▶ **TASK TO CARRY OUT**:
In the entries that follow, the first line to write out is the one containing "Definition time_now : M Z := fun w =>", and the last is the one containing "let '(d, r)". Reproduce that stretch exactly, with nothing before or after it.

Saved data entries:
(* ===== verification/GoOS.v ===== *)
(** * The operating system as the code sees it: files, clock, randomness

    A world of files and directories under an absolute, cleaned path; every
    call may fail, as the schedule [wFaults] says; clock and random readings
    come from [wTicks] and [wRand].  Programs over the world are written in a
    state and error monad in the style of Go's (value, error) pairs: an error
    ends the block unless it is caught with [try]. *)

From S2P Require Import Prelude GoStrings.

Create HintDb frames.

(** ** Errors and faults *)

Inductive error :=
| ENOENT                     (** [os.IsNotExist] holds of it *)
| EEXIST
| EIO
| ErrText (s : str)          (** [errors.New], [fmt.Errorf] *)
| ErrWrap (e : error).       (** [fmt.Errorf] with [%w] *)

Definition IsNotExist (e : error) : bool := match e with ENOENT => true | _ => false end.

(** What happens to the next call: it works, it fails, or (for a write or a
    read) it fails after [n] bytes. *)
Inductive fault := NoFault | Fault | Short (n : nat).

(** ** The world *)

(** An absolute path after [filepath.Clean]: its components. *)
Abbreviation path := (list str).

Record file := mkFile { fData : str; fTime : Z }.

Record world := mkWorld {
  wFiles : gmap path file;
  wDirs : gset path;
  wFaults : list fault;
  wNow : Z;              (** nanoseconds since the epoch *)
  wTicks : list Z;       (** how much the clock advances at each reading *)
  wRand : list Z;        (** the readings of [rand.Uint32] *)
  wSeq : Z;              (** the delivery counter of package maildir *)
  wPid : Z;
  wHost : str }.         (** the host token of Maildir names *)

Definition set_files (fs : gmap path file) (w : world) : world :=
  mkWorld fs (wDirs w) (wFaults w) (wNow w) (wTicks w) (wRand w) (wSeq w) (wPid w) (wHost w).
Definition set_dirs (ds : gset path) (w : world) : world :=
  mkWorld (wFiles w) ds (wFaults w) (wNow w) (wTicks w) (wRand w) (wSeq w) (wPid w) (wHost w).
Definition set_faults (fs : list fault) (w : world) : world :=
  mkWorld (wFiles w) (wDirs w) fs (wNow w) (wTicks w) (wRand w) (wSeq w) (wPid w) (wHost w).

(** ** The monad *)

Definition M (A : Type) : Type := world -> result error A * world.

#[export] Instance M_ret : MRet M := fun A a w => (Ok a, w).
#[export] Instance M_bind : MBind M := fun A B f m w =>
  match m w with
  | (Ok a, w') => f a w'
  | (Err e, w') => (Err e, w')
  end.

Definition throw {A} (e : error) : M A := fun w => (Err e, w).
Definition try {A} (m : M A) : M (result error A) := fun w =>
  let '(r, w') := m w in (Ok r, w').
Definition of_result {A} (r : result error A) : M A := fun w => (r, w).
Definition get_world : M world := fun w => (Ok w, w).
Definition modify (f : world -> world) : M unit := fun w => (Ok tt, f w).
(** [fmt.Errorf("...: %w", err)] around a block. *)
Definition wrap {A} (m : M A) : M A := fun w =>
  match m w with
  | (Ok a, w') => (Ok a, w')
  | (Err e, w') => (Err (ErrWrap e), w')
  end.

Fixpoint for_each {A} (l : list A) (body : A -> M unit) : M unit :=
  match l with
  | [] => mret tt
  | x :: r => body x ≫= fun _ => for_each r body
  end.

(** ** Calls *)

Definition next_fault : M fault := fun w =>
  match wFaults w with
  | [] => (Ok NoFault, w)
  | f :: r => (Ok f, set_faults r w)
  end.

(** A call that either works or fails without effect. *)
Definition syscall {A} (body : M A) : M A :=
  f ← next_fault; match f with NoFault => body | _ => throw EIO end.

(** [time.Now], in nanoseconds. *)
Definition time_now : M Z := fun w =>
  let '(d, ticks) := match wTicks w with [] => (0, []) | d :: r => (d, r) end in
  let t := wNow w + d in
  (Ok t, mkWorld (wFiles w) (wDirs w) (wFaults w) t ticks (wRand w) (wSeq w) (wPid w) (wHost w)).

Definition rand_uint32 : M Z := fun w =>
  let '(d, r) := match wRand w with [] => (0, []) | d :: r => (u32 d, r) end in
  (Ok d, mkWorld (wFiles w) (wDirs w) (wFaults w) (wNow w) (wTicks w) r (wSeq w) (wPid w) (wHost w)).

(** [seq.Add(1)]: an atomic 64-bit counter. *)
Definition next_seq : M Z := fun w =>
  let s := u64 (wSeq w + 1) in
  (Ok s, mkWorld (wFiles w) (wDirs w) (wFaults w) (wNow w) (wTicks w) (wRand w) s (wPid w) (wHost w)).

(** ** Paths *)

Definition clean_step (p : path) (comp : str) : path :=
  if (comp =s []) || (comp =s #".") then p
  else if comp =s #".." then removelast p
  else p ++ [comp].

(** [filepath.Join(p, elem)]: the elements are joined and the result cleaned. *)
Definition join_path (p : path) (elem : str) : path :=
  fold_left clean_step (split "/" elem) p.

(** The cleaned path of an absolute path string. *)
Definition abs_path (s : str) : path := join_path [] s.

(** A path as a string. *)
Definition path_text (p : path) : str := mjoin (map (cons "/"%char) p).

(** A name that stays one component: no separator and neither empty, ["."]
    nor [".."]. *)
Definition plain (s : str) : Prop :=
  ("/"%char : ascii) ∉ s /\ s <> [] /\ s <> #"." /\ s <> #"..".

(** [plain], decided. *)
Definition plain_b (n : str) : bool :=
  negb (existsb (Ascii.eqb "/") n) && negb (n =s []) && negb (n =s #".") && negb (n =s #"..").
Lemma plain_b_ok n : plain_b n = true -> plain n.
Proof.
  unfold plain_b, plain. intros H. to_prop. repeat match goal with H : _ = false |- _ => apply str_eqb_neq in H end.
  split_and!; try done. intros Hin. apply not_true_iff_false in H. apply H, existsb_exists. exists "/"%char.
  split; [by apply list_elem_of_In|apply Ascii.eqb_refl].
Qed.

Lemma join_plain p s : plain s -> join_path p s = p ++ [s].
Proof.
  intros (Hs & H0 & H1 & H2). unfold join_path. rewrite split_no_sep by done. simpl.
  unfold clean_step.
  by rewrite (proj2 (str_eqb_neq s [])), (proj2 (str_eqb_neq s #".")), (proj2 (str_eqb_neq s #"..")).
Qed.

Lemma plain_app s t : "/"%char ∉ s -> "/"%char ∉ t -> (2 < length (s ++ t))%nat -> plain (s ++ t).
Proof.
  intros Hs Ht Hl. split_and!; [set_solver|..]; intros E; rewrite E in Hl; simpl in Hl; lia.
Qed.

Definition parent (p : path) : path := removelast p.

Lemma parent_snoc p s : parent (p ++ [s]) = p.
Proof. apply removelast_last. Qed.

(** ** Files *)

(** The ancestors of a path, itself included. *)
Fixpoint prefixes (p : path) : list path :=
  match p with
  | [] => [ [] ]
  | c :: r => [] :: map (cons c) (prefixes r)
  end.

Definition MkdirAll (p : path) : M unit :=
  syscall (modify (fun w => set_dirs (list_to_set (prefixes p) ∪ wDirs w) w)).

(** A directory entry: its name and, for a file, its contents and time. *)
Record dirent := mkDirent { deName : str; deFile : option file }.

Definition file_entries (w : world) (d : path) : list dirent :=
  omap (fun kv =>
    match last kv.1 with
    | Some n => if decide (parent kv.1 = d) then Some (mkDirent n (Some kv.2)) else None
    | None => None
    end) (map_to_list (wFiles w)).

Definition dir_entries (w : world) (d : path) : list dirent :=
  omap (fun p =>
    match last p with
    | Some n => if decide (parent p = d) then Some (mkDirent n None) else None
    | None => None
    end) (elements (wDirs w)).

(** [os.ReadDir]: the entries of a directory, sorted by name. *)
Definition ReadDir (d : path) : M (list dirent) :=
  syscall (w ← get_world;
           if decide (d ∈ wDirs w)
           then mret (sort_slice (fun a b => str_ltb (deName a) (deName b))
                                 (file_entries w d ++ dir_entries w d))
           else throw ENOENT).

Definition Stat (p : path) : M unit :=
  syscall (w ← get_world;
           if decide (p ∈ wDirs w) then mret tt
           else match wFiles w !! p with Some _ => mret tt | None => throw ENOENT end).

Definition ReadFile (p : path) : M str :=
  syscall (w ← get_world;
           match wFiles w !! p with Some f => mret (fData f) | None => throw ENOENT end).

(** [os.Open] and a scanner over the file: a read error after [n] bytes ends
    the scan silently. *)
Definition OpenScan (p : path) : M str :=
  f ← next_fault;
  w ← get_world;
  match f with
  | Fault => throw EIO
  | _ => match wFiles w !! p with
         | Some x => mret (match f with Short n => take n (fData x) | _ => fData x end)
         | None => throw ENOENT
         end
  end.

Definition store_file (p : path) (data : str) : M unit :=
  modify (fun w => set_files (<[p := mkFile data (wNow w)]> (wFiles w)) w).

(** [os.WriteFile]: truncates or creates; a failing write leaves a prefix. *)
Definition WriteFile (p : path) (data : str) : M unit :=
  f ← next_fault;
  w ← get_world;
  if decide (parent p ∈ wDirs w) then
    match f with
    | NoFault => store_file p data
    | Fault => throw EIO
    | Short n => store_file p (take n data) ≫= fun _ => throw EIO
    end
  else throw ENOENT.

(** [os.Rename] of a file: replaces the target. *)
Definition Rename (old new : path) : M unit :=
  syscall (w ← get_world;
           match wFiles w !! old with
           | None => throw ENOENT
           | Some f =>
               if decide (parent new ∈ wDirs w)
               then modify (set_files (<[new := f]> (delete old (wFiles w))))
               else throw ENOENT
           end).

Definition Remove (p : path) : M unit :=
  syscall (w ← get_world;
           match wFiles w !! p with
           | None => throw ENOENT
           | Some _ => modify (set_files (delete p (wFiles w)))
           end).

Definition RemoveAll (p : path) : M unit :=
  syscall (modify (fun w =>
    mkWorld (filter (fun kv => ~ p `prefix_of` kv.1) (wFiles w))
            (filter (fun d => ~ p `prefix_of` d) (wDirs w))
            (wFaults w) (wNow w) (wTicks w) (wRand w) (wSeq w) (wPid w) (wHost w))).

(** [os.Chtimes]; callers ignore its error. *)
Definition Chtimes (p : path) (t : Z) : M unit :=
  syscall (modify (fun w => set_files (alter (fun f => mkFile (fData f) t) p (wFiles w)) w)).

(** [os.OpenFile] with O_CREATE and O_EXCL. *)
Definition CreateExcl (p : path) : M unit :=
  syscall (w ← get_world;
           match wFiles w !! p with
           | Some _ => throw EEXIST
           | None => if decide (parent p ∈ wDirs w) then store_file p [] else throw ENOENT
           end).

(** [f.Write] of a whole buffer to a file just created. *)
Definition FileWrite (p : path) (data : str) : M unit :=
  f ← next_fault;
  match f with
  | NoFault => store_file p data
  | Fault => throw EIO
  | Short n => store_file p (take n data) ≫= fun _ => throw EIO
  end.

(** [f.Sync] and [f.Close]. *)
Definition FileSync : M unit := syscall (mret tt).
Definition FileClose : M unit := syscall (mret tt).

(** A string appended to the last component of a path. *)
Definition append_ext (p : path) (s : str) : path :=
  match last p with Some n => removelast p ++ [n ++ s] | None => [s] end.

(** How the server replaces a file: a temporary file renamed into place, and
    removed if that fails. *)
Definition replace_file (p : path) (data : str) : M unit :=
  let tmp := append_ext p #".tmp" in
  WriteFile tmp data ≫= fun _ =>
  r ← try (Rename tmp p);
  match r with
  | Ok _ => mret tt
  | Err err => try (Remove tmp) ≫= fun _ => throw err
  end.

(** ** JSON

    What the laws of the codecs of encoding/json speak of. *)

Definition is_ascii (s : str) : Prop := Forall (fun c => (N_of_ascii c < 128)%N) s.
(** The times that can be encoded: of the years 0 to 9999. *)
Definition in_years (t : Z) : Prop := - 62167219200 * 10 ^ 9 <= t < 253402300800 * 10 ^ 9.

(** Any countable type as a text, for codecs of examples. *)
Fixpoint pos_bits (p : positive) : str :=
  match p with xH => [] | xO p => "0"%char :: pos_bits p | xI p => "1"%char :: pos_bits p end.
Fixpoint bits_pos (s : str) : positive :=
  match s with [] => xH | c :: s => if Ascii.eqb c "0" then xO (bits_pos s) else xI (bits_pos s) end.

Lemma bits_pos_bits p : bits_pos (pos_bits p) = p.
Proof. induction p as [p IH|p IH|]; simpl; by rewrite ?IH. Qed.

(** ** Running without faults *)

Lemma syscall_ok {A} (m : M A) w : wFaults w = [] -> syscall m w = m w.
Proof. intros H. unfold syscall, mbind, M_bind, next_fault. by rewrite H. Qed.

Lemma elem_of_prefixes p q : q ∈ prefixes p <-> q `prefix_of` p.
Proof.
  revert q. induction p as [|c p IH]; intros q; simpl.
  - rewrite list_elem_of_singleton. split; [by intros ->|]. intros [k E].
    symmetry in E. by apply app_nil in E as [-> _].
  - rewrite elem_of_cons. split.
    + intros [->|(q' & -> & Hq)%list_elem_of_fmap]; [apply prefix_nil|].
      apply prefix_cons. by apply IH.
    + intros Hq. destruct q as [|d q]; [by left|right].
      apply prefix_cons_inv_1 in Hq as Hd. subst d. apply prefix_cons_inv_2 in Hq.
      apply list_elem_of_fmap. exists q. split; [done|]. by apply IH.
Qed.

▶ **TASK RESULT**:
Definition time_now : M Z := fun w =>
  let '(d, ticks) := match wTicks w with [] => (0, []) | d :: r => (d, r) end in
  let t := wNow w + d in
  (Ok t, mkWorld (wFiles w) (wDirs w) (wFaults w) t ticks (wRand w) (wSeq w) (wPid w) (wHost w)).

Definition rand_uint32 : M Z := fun w =>
  let '(d, r) := match wRand w with [] => (0, []) | d :: r => (u32 d, r) end in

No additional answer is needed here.